[Saved entries]

(** Index form of [forward_run] for a network with fewer decoder than
    encoder stages: who receives what, call by call. *)
Lemma forward_calls self inp e :
  size inp 1 = in_features self →
  (length (path_up self) < length (path_down self))%nat →
  ∃ fs gs out,
    let calls := stage_calls (events (forward self inp e)) in
    let D := length (path_down self) in
    result (forward self inp e) = inr out
    ∧ length fs = D
    ∧ length gs = length (path_up self)
    ∧ length calls = (D + length (path_up self))%nat
    ∧ (∀ j layer, path_down self !! j = Some layer →
         ∃ x y, (inp :: fs) !! j = Some x ∧ fs !! j = Some y
                ∧ calls !! j = Some (layer, [ATensor x], y))
    ∧ (∀ i layer, path_up self !! i = Some layer →
         ∃ b h g, (fs ++ gs) !! (D - 1 + i)%nat = Some b
                  ∧ fs !! (D - 2 - i)%nat = Some h
                  ∧ gs !! i = Some g
                  ∧ calls !! (D + i)%nat = Some (layer, [ATensor b; ATensor h], g))
    ∧ last (fs ++ gs) = Some out
    ∧ Forall produced calls.
Proof.
  intros Hsize Hlt.
  destruct (forward_run self inp e Hsize)
    as (fs & gs & e' & evs & Hrun & Hfs & Hgs & Hcalls & Hprod).
  exists fs, gs, (default (default inp (last fs)) (last gs)).
  rewrite Hrun. unfold events, result. cbn [fst snd].
  destruct fs as [|fl fs' _] using rev_ind; [simpl in Hfs; lia|].
  rewrite length_app in Hfs. cbn [length] in Hfs.
  change (inp :: fs' ++ [fl]) with ((inp :: fs') ++ [fl]) in *.
  rewrite mirror_snoc in *. rewrite last_snoc in *.
  cbn [default from_option id] in *.
  assert (Hmir : length (reverse (inp :: fs')) = length (path_down self))
    by (rewrite length_reverse; cbn [length]; lia).
  rewrite length_zip_with in Hgs.
  assert (Hgs' : length gs = length (path_up self)) by lia.
  assert (HlenA :
    length (zip_with (λ (layer : Module) (xy : Tensor * Tensor),
                        (layer, [ATensor xy.1], xy.2))
              (path_down self) (zip ((inp :: fs') ++ [fl]) (fs' ++ [fl])))
    = length (path_down self)).
  { rewrite !length_zip_with, !length_app. cbn [length]. lia. }
  split; [done|]. split; [rewrite length_app; cbn [length]; lia|].
  split; [done|]. split.
  { rewrite Hcalls, length_app, HlenA, !length_zip_with. cbn [length]. lia. }
  split; [|split; [|split]].
  - intros j layer Hlayer.
    assert (Hj : (j < length (fs' ++ [fl]))%nat)
      by (apply lookup_lt_Some in Hlayer; rewrite length_app; cbn [length]; lia).
    destruct (lookup_lt_is_Some_2 (fs' ++ [fl]) j Hj) as [y Hy].
    destruct (lookup_lt_is_Some_2 ((inp :: fs') ++ [fl]) j) as [x Hx].
    { rewrite length_app in *. cbn [length] in *. lia. }
    exists x, y. split; [done|]. split; [done|].
    rewrite Hcalls, lookup_app_l by (rewrite HlenA; by eapply lookup_lt_Some).
    rewrite lookup_zip_with, Hlayer. cbn [mbind option_bind].
    by rewrite lookup_zip_with, Hx, Hy.
  - intros i layer Hlayer.
    assert (Hi : (i < length (path_up self))%nat) by (by eapply lookup_lt_Some).
    destruct (lookup_lt_is_Some_2 fs' (length (path_down self) - 2 - i)) as [h Hh];
      [lia|].
    destruct (lookup_lt_is_Some_2 gs i) as [g Hg]; [lia|].
    destruct (lookup_lt_is_Some_2 (fl :: gs) i) as [b Hb]; [cbn [length]; lia|].
    exists b, h, g. split; [|split; [|split]].
    + rewrite <- app_assoc. rewrite lookup_app_r by lia.
      replace (length (path_down self) - 1 + i - length fs')%nat with i by lia.
      done.
    + rewrite lookup_app_l by lia. done.
    + done.
    + rewrite Hcalls, lookup_app_r by (rewrite HlenA; lia).
      rewrite HlenA.
      replace (length (path_down self) + i - length (path_down self))%nat
        with i by lia.
      assert (Hlh : zip (path_up self) (reverse (inp :: fs')) !! i = Some (layer, h)).
      { rewrite lookup_zip_with, Hlayer. cbn [mbind option_bind].
        rewrite reverse_lookup by (cbn [length]; lia). cbn [length].
        replace (S (length fs') - S i)%nat
          with (S (length (path_down self) - 2 - i)) by lia.
        by rewrite lookup_cons, Hh. }
      assert (Hbg : zip (fl :: gs) gs !! i = Some (b, g))
        by (by rewrite lookup_zip_with, Hb, Hg).
      by rewrite lookup_zip_with, Hlh, Hbg.
  - destruct gs as [|gl gs' _] using rev_ind.
    + by rewrite app_nil_r, last_snoc.
    + by rewrite app_assoc, !last_snoc.
  - exact Hprod.
Qed.
(** * papercoder: a shallow embedding of [papercoder.py]

    The development models the token encoder and decoder of
    [src/papercoder.py] and proves the properties of its specification.

    Conventions of the embedding.
    - A Python [str] is a list of characters ([str := list ascii]); a grid
      slot is [option str] ([None] is Python's [None]).
    - A Python exception is a value of [exn]; code that may raise returns a
      [result]; code that also draws random numbers runs in the monad [M],
      which threads the state of the random source.
    - The process-wide random source is a stream of naturals read through a
      cursor ([rng]).  Every theorem quantifies over the stream, so it holds
      for every outcome of the random draws.
    - [while True] in [generate_noise_token] is the only unbounded loop; it
      is given a fuel and reports [Spin] when the fuel runs out. *)

From Stdlib Require Import Ascii String.
From Stdlib Require Import List Arith Lia ZArith Bool.
Import ListNotations.

Set Implicit Arguments.

(* ------------------------------------------------------------------ *)
(** ** Strings *)

Definition str := list ascii.

(** Literal tokens are written [tk "he"]. *)
Definition tk (s : string) : str := list_ascii_of_string s.

Definition str_eq_dec : forall a b : str, {a = b} + {a <> b} :=
  list_eq_dec ascii_dec.

(** Python [a == b] on strings. *)
Definition str_eqb (a b : str) : bool :=
  if str_eq_dec a b then true else false.

(** Python [x in l] for a list (or set) of strings. *)
Definition mem (x : str) (l : list str) : bool := existsb (str_eqb x) l.

(** Python [s[i:j]] for [0 <= i <= j]. *)
Definition slice (A : Type) (s : list A) (i j : nat) : list A :=
  firstn (j - i) (skipn i s).

(** Python [range(a, b)]; empty when [b <= a]. *)
Definition range (a b : nat) : list nat := seq a (b - a).

(** Python [range(0, n, 2)]. *)
Definition range_step2 (n : nat) : list nat :=
  map (fun k => 2 * k) (seq 0 ((n + 1) / 2)).

(** Python [''.join(l)]. *)
Definition join (l : list str) : str := concat l.

(** Python [s[:-1]]. *)
Definition drop_last (s : str) : str := removelast s.

(** Python [l.index(x)]: position of the first occurrence. *)
Fixpoint index_of (x : str) (l : list str) : option nat :=
  match l with
  | [] => None
  | y :: l' => if str_eqb y x then Some 0
               else match index_of x l' with
                    | Some i => Some (S i)
                    | None => None
                    end
  end.

(** [string.ascii_letters + string.digits] *)
Definition charset : str :=
  tk "abcdefghijklmnopqrstuvwxyzABCDEFGHIJKLMNOPQRSTUVWXYZ0123456789".

(* ------------------------------------------------------------------ *)
(** ** Exceptions and the two monads *)

Inductive exn : Type :=
| ValueError_no_chunks   (* raise ValueError in get_random_chunk_for_direction *)
| ValueError_not_in_list (* list.index of an absent element *)
| ValueError_empty_range (* random.randint over an empty range *)
| IndexError_empty_choice (* random.choice of an empty sequence *)
| IndexError_list        (* list index out of range *)
| ZeroDivisionError
| RuntimeError_no_slot.  (* raise RuntimeError in tightly_fit_chunks *)

Inductive result (A : Type) : Type :=
| Ok (a : A)
| Raise (e : exn).
Arguments Raise {A} e.

Definition rbind (A B : Type) (r : result A) (f : A -> result B) : result B :=
  match r with
  | Ok a => f a
  | Raise e => Raise e
  end.

Notation "x <- e ;; k" := (rbind e (fun x => k))
  (at level 61, e at next level, right associativity).

(** The random source: a stream of draws and the position of the next one. *)
Record rng : Type := mkRng { source : nat -> nat; cursor : nat }.

Inductive run (A : Type) : Type :=
| Ret (a : A) (g : rng)
| Exc (e : exn)
| Spin.
Arguments Exc {A} e.
Arguments Spin {A}.

Definition M (A : Type) : Type := rng -> run A.

Definition ret (A : Type) (a : A) : M A := fun g => Ret a g.

Definition raise (A : Type) (e : exn) : M A := fun _ => Exc e.
Arguments raise {A} e.

Definition bind (A B : Type) (m : M A) (f : A -> M B) : M B :=
  fun g => match m g with
           | Ret a g' => f a g'
           | Exc e => Exc e
           | Spin => Spin
           end.

Notation "x <~ e ;; k" := (bind e (fun x => k))
  (at level 61, e at next level, right associativity).

Definition lift (A : Type) (r : result A) : M A :=
  fun g => match r with
           | Ok a => Ret a g
           | Raise e => Exc e
           end.

(** One draw from the random source. *)
Definition draw : M nat :=
  fun g => Ret (source g (cursor g)) (mkRng (source g) (S (cursor g))).

(** Python [l[i]] for [0 <= i]. *)
Definition list_get (A : Type) (l : list A) (i : nat) : result A :=
  match nth_error l i with
  | Some a => Ok a
  | None => Raise IndexError_list
  end.

(** Python [l[i] = v] for [0 <= i]. *)
Fixpoint list_set (A : Type) (l : list A) (i : nat) (v : A) : result (list A) :=
  match l, i with
  | [], _ => Raise IndexError_list
  | _ :: l', 0 => Ok (v :: l')
  | a :: l', S i' => r <- list_set l' i' v ;; Ok (a :: r)
  end.

(** [random.choice(l)] *)
Definition choice (A : Type) (l : list A) : M A :=
  match l with
  | [] => raise IndexError_empty_choice
  | _ => d <~ draw ;; lift (list_get l (d mod length l))
  end.

(** [random.randint(0, n - 1)] *)
Definition randint0 (n : nat) : M nat :=
  match n with
  | 0 => raise ValueError_empty_range
  | _ => d <~ draw ;; ret (d mod n)
  end.

(** [x[i], x[j] = x[j], x[i]] *)
Definition swap (A : Type) (x : list A) (i j : nat) : result (list A) :=
  a <- list_get x i ;;
  b <- list_get x j ;;
  x1 <- list_set x i b ;;
  list_set x1 j a.

(** [random.shuffle(x)]:
    [for i in reversed(range(1, len(x))): j = randbelow(i + 1); swap i j]. *)
Fixpoint shuffle_loop (A : Type) (i : nat) (x : list A) : M (list A) :=
  match i with
  | 0 => ret x
  | S i' => d <~ draw ;;
            x' <~ lift (swap x i (d mod (S i))) ;;
            shuffle_loop i' x'
  end.

Definition shuffle (A : Type) (x : list A) : M (list A) :=
  shuffle_loop (length x - 1) x.

(* ------------------------------------------------------------------ *)
(** ** Utility functions *)

(** The rejection test of [generate_noise_token]. *)
Definition noise_ok (exclude_set text_tokens : list str) (token : str) : bool :=
  negb (mem token exclude_set) &&
  negb (mem (rev token) exclude_set) &&
  negb (mem token text_tokens).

YOUR ASSIGNMENT: Which lines above contain the word "Hsize"? Show each of them.

OUTPUT OF THE TASK:
  intros Hsize Hlt.
  destruct (forward_run self inp e Hsize)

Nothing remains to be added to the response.